Your answer should consist of every line in the records that holds "mkMpmcState".

- - - - - - -

(* ===== verification/MpmcStoreBuffer.v ===== *)
(** * The linked queue on a machine with store buffers

    The theorems about the queue hold for sequentially consistent interleavings. On a
    machine that delays stores past later loads, as x86-TSO does, [enter_critical]
    does not announce the thread before the operation loads [head_] or [tail_]: the
    announcement is a release store and these are acquire loads, which nothing
    orders. This file lets one store, the one of [active], wait in the buffer of its
    thread while that thread loads, and runs the queue into a freed node. *)

From S2P Require Import Prelude Mpmc MpmcProofs MpmcSteps MpmcTrace MpmcTheorems.

Local Open Scope Z_scope.

Section StoreBuffer.
Context {T : Type}.

(** [bs_waiting] lists the threads whose store of [active] is in their buffer. *)
Record buffered_state := mkBuffered { bs_state : mpmc_state T; bs_waiting : list nat }.

(** Steps that only load, or touch memory of their own, may overtake the store. *)
Definition overtakes (pc : mpmc_pc T) : bool :=
  match pc with
  | PcPush _ (PuAlloc | PuTail _ | PuNext _ _ | PuRecheck _ _ _) => true
  | PcPop (PoHead | PoTail _ | PoNext _ _ | PoRecheck _ _ _) => true
  | _ => false
  end.

Inductive buffered_move := Step (m : mpmc_move T) | Flush.

Definition with_thread (s : mpmc_state T) (t : nat) (th : MpmcThread T) : mpmc_state T :=
  mkMpmcState (ms_queue s) (<[t := th]> (ms_threads s)).

(** The store reaches memory. *)
Definition flush_step (s : mpmc_state T) (slot : nat) : outcome (mpmc_state T) :=
  q ← on_slot (ms_queue s) slot (with_active true);
  Ret (mkMpmcState q (ms_threads s)).

Definition buffered_step (b : buffered_state) (t : nat) (m : buffered_move) : option (outcome buffered_state) :=
  let s := bs_state b in
  th ← ms_threads s !! t;
  slot ← th_token th;
  match m with
  | Flush =>
    if bool_decide (t ∈ bs_waiting b)
    then Some (s ← flush_step s slot; Ret (mkBuffered s (List.filter (fun u => negb (u =? t)%nat) (bs_waiting b))))
    else None
  | Step m =>
    match th_pc th, m with
    | PcEnterActive op, Go _ _ =>
      Some (Ret (mkBuffered (with_thread s t (mkThread (Some slot) (op_begin op))) (t :: bs_waiting b)))
    | pc, _ =>
      if bool_decide (t ∈ bs_waiting b) && negb (overtakes pc) then None
      else
        r ← mpmc_step s t m;
        Some ('(_, s) ← r; Ret (mkBuffered s (bs_waiting b)))
    end
  end.

Fixpoint buffered_run (b : buffered_state) (schedule : list (nat * buffered_move)) : option (outcome buffered_state) :=
  match schedule with
  | [] => Some (Ret b)
  | (t, m) :: schedule =>
    r ← buffered_step b t m;
    match r with
    | Ret b => buffered_run b schedule
    | _ => Some r
    end
  end.
End StoreBuffer.
Arguments buffered_state : clear implicits.
Arguments buffered_move : clear implicits.

(** ** A run *)

(** Both threads are registered and at rest. *)
Definition registered : mpmc_state Z :=
  let slot := mkSlot true false 1 [] in
  mkMpmcState (mq_with_slots (Mpmc_new 2 100) [slot; slot]) [mkThread (Some 0%nat) PcIdle; mkThread (Some 1%nat) PcIdle].

Definition unbuffered (l : list (nat * mpmc_move Z)) : list (nat * buffered_move Z) :=
  map (fun '(t, m) => (t, Step m)) l.

(** The steps of thread 1, with the flush that its exchanges and its collections wait for. *)
Definition buffered_push (a : Z) (m : nat) : list (nat * buffered_move Z) :=
  unbuffered ((1%nat, Start (OpPush 0)) :: goes 3 1 0) ++ (1%nat, Flush) :: unbuffered (goes m 1 a).
Definition buffered_pop (m : nat) : list (nat * buffered_move Z) :=
  unbuffered ((1%nat, Start OpPop) :: goes 3 1 0) ++ (1%nat, Flush) :: unbuffered (goes m 1 0).

Definition buffered_churn (n : nat) : list (nat * buffered_move Z) :=
  concat (map (fun i => buffered_push (200 + Z.of_nat i) 8 ++ buffered_pop 11) (seq 0 n)).

(** Thread 0 reads [head_] while its announcement waits in its buffer. Thread 1 pops
    that node and many others; its collection reads the slot of thread 0 as inactive
    and frees the node, which thread 0 then follows. *)
Fact mpmc_store_buffer_use_after_free :
  buffered_run (mkBuffered registered [])
    (unbuffered ((0%nat, Start OpPop) :: goes 5 0 0) ++ buffered_churn 31 ++
     buffered_push 300 8 ++ buffered_pop 52 ++ buffered_push 301 8 ++ buffered_pop 19 ++ unbuffered (goes 1 0 0))
  = Some (Undef "access to a node that is not allocated").
Proof. vm_compute. reflexivity. Qed.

- - - - - - -

■ RESPONSE AREA:
  mkMpmcState (ms_queue s) (<[t := th]> (ms_threads s)).
  Ret (mkMpmcState q (ms_threads s)).
  mkMpmcState (mq_with_slots (Mpmc_new 2 100) [slot; slot]) [mkThread (Some 0%nat) PcIdle; mkThread (Some 1%nat) PcIdle].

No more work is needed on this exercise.